Pensé que estaba curada, en un lugar mejor, un lugar más saludable, pero me equivoqué. Sé que finalmente te culparás por todo esto, pero fuiste mi razón para aferrarme durante tanto tiempo como lo hice. Mi razón para luchar la batalla que no podía ganar.
Al menos por un tiempo.
Oh, cómo me gustaría haberte conocido antes.
Ojalá te hubiera conocido entonces. Tal vez habría luchado con más fuerza contra la voz en mi mente. Tal vez las cosas no habrían girado fuera de control.
Te habría tenido. Sólo tú me haces fuerte.
Si te hubiera conocido antes, tal vez podrías haber interceptado el camino oscuro que estaba destinada a seguir con tu luz. Tal vez podríamos haber sido la guía de ambos. Manteniéndonos unidos el uno al otro contra el huracán que son nuestra vida.
Pero llegaste demasiado tarde, y me cansé demasiado. Demasiado como para seguir luchando por esta vasija vacía a la que llamo mi vida, una vida de desolación que ahora está vacía de ti.
Si pudiera volver atrás en el tiempo, te buscaría. Te buscaría por todo el mundo hasta encontrarte y hacer que te enamores de mí una vez más. Te necesitaría, y tú a mí, y todo el dolor, todos los demonios que albergamos en el fondo, habrían desaparecido antes de que tuvieran la oportunidad de echar raíces. Y todas las cicatrices que hemos padecido y usado con vergüenza, nunca habrían tenido la oportunidad establecerse en nosotros.

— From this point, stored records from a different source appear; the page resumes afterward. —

(** C17. [get_batch] on a healthy store without faults: one slot per hash
    in input order, [None] exactly for hashes the index does not have, and
    for the others a 4096-byte page whose BLAKE3 hash is the requested one,
    from a record of the pack the index names (sealed, cached or active and
    still buffered); the store stays healthy. *)
Theorem get_batch_spec packs ps s hashes :
  store_ok packs ps s → calm s →
  ∃ out ps' s', get_batch hashes (ps, s) = (Ok out, (ps', s')) ∧ store_ok packs ps' s' ∧
    ps_index ps' = ps_index ps ∧ length out = length hashes ∧
    ∀ i h, hashes !! i = Some h →
      match index_get (ps_index ps) h with
      | None => out !! i = Some None
      | Some l => ∃ d, out !! i = Some (Some d) ∧ page_of packs l h d ∧ blake3 d = h ∧ zlen d = PAGE_SIZE
      end.
Proof.
  intros Hok Hs. destruct (get_batch_ok packs ps s hashes Hok Hs) as (out & ps' & s' & Hr & _ & Hok' & Hx & _ & _ & Hl & Ha).
  exists out, ps', s'. split_and!; [exact Hr|exact Hok'|done|done|]. intros i h Hi. specialize (Ha i h Hi).
  case_match; [|done]. destruct Ha as (d & Hd & Hp). exists d. split_and!; [done|done|..];
    by destruct (page_of_hash packs ps s _ h d (proj1 Hok) Hp).
Qed.

(** Hashes of the index are all answered, with pages. *)
Lemma get_batch_all packs ps s hashes :
  store_ok packs ps s → calm s → (∀ h, h ∈ hashes → is_Some (index_get (ps_index ps) h)) →
  ∃ ds w, get_batch hashes (ps, s) = (Ok (Some <$> ds), w) ∧ blake3 <$> ds = hashes ∧ Forall (λ d, zlen d = PAGE_SIZE) ds.
Proof.
  intros Hok Hs Hin. destruct (get_batch_ok packs ps s hashes Hok Hs) as (slots & ps2 & s2 & Hg & _ & _ & _ & _ & _ & Hlen & Ha).
  assert (∀ i h, hashes !! i = Some h → ∃ d, slots !! i = Some (Some d) ∧ blake3 d = h ∧ zlen d = PAGE_SIZE) as Hall.
  { intros i h Hi. destruct (Hin h) as [l Hl]; [by eapply list_elem_of_lookup_2|]. specialize (Ha i h Hi). rewrite Hl in Ha.
    destruct Ha as (d & Hd & Hpg). exists d. split; [done|]. by destruct (page_of_hash packs ps s _ _ d (proj1 Hok) Hpg). }
  clear Ha Hin. rewrite Hg. clear Hg. revert slots Hlen Hall. induction hashes as [|h hs IH]; intros [|o slots] Hlen Hall; simplify_eq/=.
  { exists [], (ps2, s2). by split_and!. }
  destruct (IH slots Hlen) as (ds & w & Hds & Hb & Hz). { intros i. apply (Hall (S i)). }
  destruct (Hall 0%nat h eq_refl) as (d & [= ->] & <- & Hzd). injection Hds as -> <-.
  exists (d :: ds), (ps2, s2). rewrite <-Hb. split_and!; [done|done|by constructor].
Qed.

(** Round trip: the pages of a successful ingest are all returned by
    [get_batch] of their hashes, in order, up to the hash. *)
Theorem ingest_get_roundtrip iter packs ps s pages out ps' s' :
  (∀ l, iter l ≡ₚ l) → store_ok packs ps s → Forall (λ p, zlen p = PAGE_SIZE) pages →
  has_room ps (length pages) → calm s' →
  ingest unix_now iter pages (ps, s) = (Ok out, (ps', s')) →
  ∃ ds w, get_batch (blake3 <$> pages) (ps', s') = (Ok (Some <$> ds), w) ∧ blake3 <$> ds = blake3 <$> pages ∧
    Forall (λ d, zlen d = PAGE_SIZE) ds.
Proof.
  intros Hiter Hok Hl Hroom Hs' Hr. destruct (ingest_Ok _ _ _ _ _ _ _ _ Hiter Hok Hl Hroom Hr) as [Hig (packs' & Hok' & _)].
  apply (get_batch_all packs' ps' s'); [done|done|]. intros h (page & -> & [i Hp]%list_elem_of_lookup)%list_elem_of_fmap.
  destruct (ig_outcome _ _ _ _ Hig i page Hp) as (l & b & _ & Hx & _). by exists l.
Qed.

(** A successful [sync], on any file system. *)
Lemma sync_Ok iter packs ps s ps' s' :
  (∀ X, iter X ≡ₚ elements X) → store_ok packs ps s → sync iter (ps, s) = (Ok tt, (ps', s')) →
  store_ok packs ps' s' ∧ ps_index ps' = ps_index ps ∧ all_durable packs s'.
Proof.
  intros Hiter Hok Hr. apply quiet_sync in Hr. change (erase (ps, s)) with (ps, erase s) in Hr.
  destruct (sync_ok iter packs ps (erase s) Hiter) as (ps1 & s1 & Hr1 & _ & Hok1 & Hx & Hd & Hnf);
    [by apply (proj1 (erase_store_ok _ _ _))|done|].
  rewrite Hr1 in Hr. change (erase (ps', s')) with (ps', erase s') in Hr. injection Hr as -> ->.
  split; [by apply (proj2 (erase_store_ok _ _ _))|]. split; [done|].
  exact (clean_all_durable packs ps' (erase s') Hok1 Hd Hnf).
Qed.

(** C18. [sync]: without faults it succeeds; and whenever it returns [Ok]
    on a healthy store, after a crash (only durable directory entries and
    durable bytes remain) every page of the index can still be read, with
    the right hash, at its indexed location. *)
Theorem sync_durable iter packs ps s :
  (∀ X, iter X ≡ₚ elements X) → store_ok packs ps s →
  (calm s → ∃ w, sync iter (ps, s) = (Ok tt, w)) ∧
  ∀ ps' s', sync iter (ps, s) = (Ok tt, (ps', s')) →
    store_ok packs ps' s' ∧ ps_index ps' = ps_index ps ∧
    ∀ h, is_Some (index_get (ps_index ps) h) → readable_after_crash ps' s' h.
Proof.
  intros Hiter Hok. split.
  - intros Hs. destruct (sync_ok iter packs ps s Hiter Hok Hs) as (ps' & s' & Hr & _). by exists (ps', s').
  - intros ps' s' Hr. destruct (sync_Ok _ _ _ _ _ _ Hiter Hok Hr) as (Hok' & Hx & Hd).
    split; [exact Hok'|]. split; [done|]. intros h Hh.
    eapply all_durable_readable; [exact (proj1 Hok')|exact Hd|]. by rewrite Hx, flat_lookup by apply Hok.
Qed.

(** Acknowledged pages are durable: when an ingest and a later [sync]
    both succeed, under any faults, every ingested page can be read back
    after a crash. *)
Theorem acknowledged_pages_survive iter iter' packs ps s pages out ps1 s1 ps2 s2 :
  (∀ l, iter l ≡ₚ l) → (∀ X, iter' X ≡ₚ elements X) → store_ok packs ps s →
  Forall (λ p, zlen p = PAGE_SIZE) pages → has_room ps (length pages) →
  ingest unix_now iter pages (ps, s) = (Ok out, (ps1, s1)) → sync iter' (ps1, s1) = (Ok tt, (ps2, s2)) →
  ∀ page, page ∈ pages → readable_after_crash ps2 s2 (blake3 page).
Proof.
  intros Hiter Hiter' Hok Hl Hroom Hr1 Hr2 page Hp.
  destruct (ingest_Ok _ _ _ _ _ _ _ _ Hiter Hok Hl Hroom Hr1) as [Hig (packs' & Hok' & _)].
  destruct (sync_Ok _ _ _ _ _ _ Hiter' Hok' Hr2) as (Hok2 & Hx & Hd).
  eapply all_durable_readable; [exact (proj1 Hok2)|exact Hd|]. rewrite Hx. apply elem_of_dom.
  rewrite (ig_dom _ _ _ _ Hig). apply elem_of_union_r, elem_of_list_to_set, list_elem_of_fmap. by exists page.
Qed.

(** Rotation: the new pack id was never used, the old active pack is
    sealed on disk with all its records, and the index is unchanged. *)
Theorem rotate_spec packs ps s :
  store_ok packs ps s → calm s → a_next (ps_active ps) < 2 ^ 32 →
  ∃ id packs' ps' s', rotate_locked unix_now (ps, s) = (Ok id, (ps', s')) ∧
    store_ok packs' ps' s' ∧ packs_le packs packs' ∧ ps_index ps' = ps_index ps ∧
    a_pack_id (ps_active ps') = id ∧ packs !! id = None ∧
    ∃ hdr rs, packs !! a_pack_id (ps_active ps) = Some (hdr, rs) ∧ sealed_at s' (a_pack_id (ps_active ps)) hdr rs.
Proof.
  intros Hok Hs Hlt. pose proof (proj1 Hok) as Hi.
  destruct (rotate_store_ok unix_now packs ps s Hok Hs Hlt)
    as (packs' & ps' & s' & Hr & Hok' & _ & Hle & _ & Hx & _ & Hid & Hn & Hoff & _).
  destruct (si_active _ _ _ Hi) as (hdr & rs & Hp & _). destruct (Hle _ _ _ Hp) as [rs1 Hp1].
  assert (packs !! a_next (ps_active ps) = None) as Hfresh.
  { apply eq_None_not_Some. intros Hs1. pose proof (si_ids _ _ _ Hi _ Hs1). lia. }
  exists (a_next (ps_active ps)), packs', ps', s'. split; [exact Hr|]. split; [exact Hok'|].
  split_and!; [done|done|done|done|]. exists hdr, rs. split; [done|].
  destruct (rotate_ok unix_now packs ps s Hi Hs Hlt) as (w & s2 & Hr2 & _ & _ & _ & _ & Hi2).
  rewrite Hr2 in Hr. injection Hr as <- <-. apply (si_sealed _ _ _ Hi2); [simpl; congruence|].
  rewrite lookup_insert_ne; [done|congruence].
Qed.

(** The dirty set is dropped before the packs are synced: when the
    [fdatasync] of a sealed dirty pack fails, the caller sees the error,
    but the next [sync] succeeds without touching that pack, although the
    index still answers from it. *)
Theorem failed_sync_forgets iter packs ps s id i :
  store_inv packs ps s → (∀ X, iter X ≡ₚ elements X) → w_buf (a_writer (ps_active ps)) = [] →
  fs_faults s = [None; Some 0%nat] → id ≠ a_pack_id (ps_active ps) → is_Some (packs !! id) →
  head (iter ({[a_pack_id (ps_active ps)]} ∪ a_dirty (ps_active ps))) = Some id →
  fs_dir s !! pack_path id = Some i →
  ∃ ps1 s1 ps2 s2, sync iter (ps, s) = (Err (SIo EOther), (ps1, s1)) ∧
    sync iter (ps1, s1) = (Ok tt, (ps2, s2)) ∧
    durable s2 i = durable s i ∧ ps_index ps2 = ps_index ps.
Proof.
  intros Hi Hiter Hb Hf Hne Hp Hh Hd. pose proof (failed_sync_ok iter packs ps s id i Hi Hb Hf Hh Hd) as Hr.
  assert (store_inv packs (set_active (set_dirty ∅ (ps_active ps)) ps) (set_faults [] s)) as Hi1.
  { apply store_inv_dirty. apply store_inv_frame with s; [done|by apply fs_wf_set_faults, Hi|done|apply Hi]. }
  destruct (sync_active_only iter packs _ _ Hi1 eq_refl Hb eq_refl Hiter) as (ps2 & s2 & Hr2 & Hx & Hdu).
  eexists _, _, ps2, s2. split; [exact Hr|]. split; [exact Hr2|]. split; [|done]. rewrite Hdu; [done|].
  intros ->. by eapply active_ino_ne.
Qed.

End contract.

(** ** Witnesses *)

#[local] Existing Instances toy_blake3 toy_crc32.
#[local] Opaque ex_page blake3.

Lemma ex_fresh : ∃ ps s, calm s ∧ store_ok {[0 := (pack_header 0 1700000000, [])]} ps s ∧
  ps_index ps = index_new ∧ a_next (ps_active ps) = 1 ∧ has_room ps 2.
Proof.
  destruct (open_fresh 1700000000 default_options) as (ps & s & _ & Hs & Hok & Ho & Hn & Hx).
  exists ps, s. split; [done|]. split; [exact Hok|]. split; [done|]. split; [done|].
  split; [rewrite Ho; unfold default_options, max_pack_bytes, PACK_HEADER_SIZE, RECORD_HEADER_SIZE, PAGE_SIZE, PACK_MAX_BYTES; lia|].
  rewrite Hn. lia.
Qed.

Lemma ex_pages_ok : Forall (λ p, zlen p = PAGE_SIZE) [ex_page; ex_page].
Proof. repeat constructor; exact zlen_ex_page. Qed.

Pero estoy perdida sin ti.
No puedo respirar sin ti.
Sin ti aquí, todo lo que puedo hacer es caer...
Con las manos temblando, vuelvo a leer la entrada y otra con las dagas golpeando implacable en mi corazón. Nunca supe... Nunca supe que se sentía así...
¿Cómo pude haberla dejado? Me equivoqué, tan jodidamente mal, y, al hacerlo, la he arruinado. El pedazo de basura que ha arruinado todo para ella.
De pie, dejo que mis pies me lleven a la habitación de Tema, y en silencio abro la puerta. "All I Need" de Within Temptation se reproducía desde los altavoces, a ella le encantaba esta canción. Oigo el coro sonar y una lágrima cae por la mejilla pálida y cetrina de Tema. Una parte de mi corazón da un vuelco a la vida. Esa fue la primera reacción que ha tenido en todos los días que he estado sentado junto a su cama.
Agarrando el diario sobre mi pecho y en silencio salgo de la habitación, agarro un bolígrafo del mostrador de la enfermera, y me dirijo de nuevo a la habitación familiar, buscando una página en blanco, y me pongo a escribir.